__Input data__:
----------

(** C6 as stated fails on its last clause: for a device whose lookup comes
    back with an empty metadata block, [update_dns_record] returns at the
    address check, before the line that reports an outcome: nothing is
    written for the device, the word "skipped" no more than another. *)
Lemma unknown_address_reports_nothing :
  let w := Demo.world Demo.pair [("d1", Demo.empty_metadata_response)]
                      Demo.no_reject in
  let devices := get_devices_of Demo.pair in
  let looked := find_ips w "acct" "token" (Obj.keys devices) devices [] in
  exists devices' d',
    outcome_of looked = Ok devices'
    /\ Obj.get "d1" devices' = Some d'
    /\ let run := update_dns_record w "zone" "example.com" [] d' [] in
       calls_of run = []
       /\ logged_line (record_name w (d_name d') "example.com") (outcome_of run)
          = None
       /\ logged_line (record_name w (d_name d') "example.com") (outcome_of run)
          <> Some "DNS Record for alpha.example.com skipped".
Proof.
  intros w devices looked.
  exists [("d1", {| d_name := "Alpha"; d_updated := Time 1; d_ip := Undefined |});
          ("d2", {| d_name := "beta"; d_updated := Time 1; d_ip := Val JNull |})],
         {| d_name := "Alpha"; d_updated := Time 1; d_ip := Undefined |}.
  split; [vm_compute; reflexivity|]. split; [vm_compute; reflexivity|].
  split; [vm_compute; reflexivity|]. split; [vm_compute; reflexivity|].
  vm_compute. discriminate.
Qed.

----------

__Your task__:
Transcribe all of the material exactly as it was written.

__Task result__:
(** C6 as stated fails on its last clause: for a device whose lookup comes
    back with an empty metadata block, [update_dns_record] returns at the
    address check, before the line that reports an outcome: nothing is
    written for the device, the word "skipped" no more than another. *)
Lemma unknown_address_reports_nothing :
  let w := Demo.world Demo.pair [("d1", Demo.empty_metadata_response)]
                      Demo.no_reject in
  let devices := get_devices_of Demo.pair in
  let looked := find_ips w "acct" "token" (Obj.keys devices) devices [] in
  exists devices' d',
    outcome_of looked = Ok devices'
    /\ Obj.get "d1" devices' = Some d'
    /\ let run := update_dns_record w "zone" "example.com" [] d' [] in
       calls_of run = []
       /\ logged_line (record_name w (d_name d') "example.com") (outcome_of run)
          = None
       /\ logged_line (record_name w (d_name d') "example.com") (outcome_of run)
          <> Some "DNS Record for alpha.example.com skipped".
Proof.
  intros w devices looked.
  exists [("d1", {| d_name := "Alpha"; d_updated := Time 1; d_ip := Undefined |});
          ("d2", {| d_name := "beta"; d_updated := Time 1; d_ip := Val JNull |})],
         {| d_name := "Alpha"; d_updated := Time 1; d_ip := Undefined |}.
  split; [vm_compute; reflexivity|]. split; [vm_compute; reflexivity|].
  split; [vm_compute; reflexivity|]. split; [vm_compute; reflexivity|].
  vm_compute. discriminate.
Qed.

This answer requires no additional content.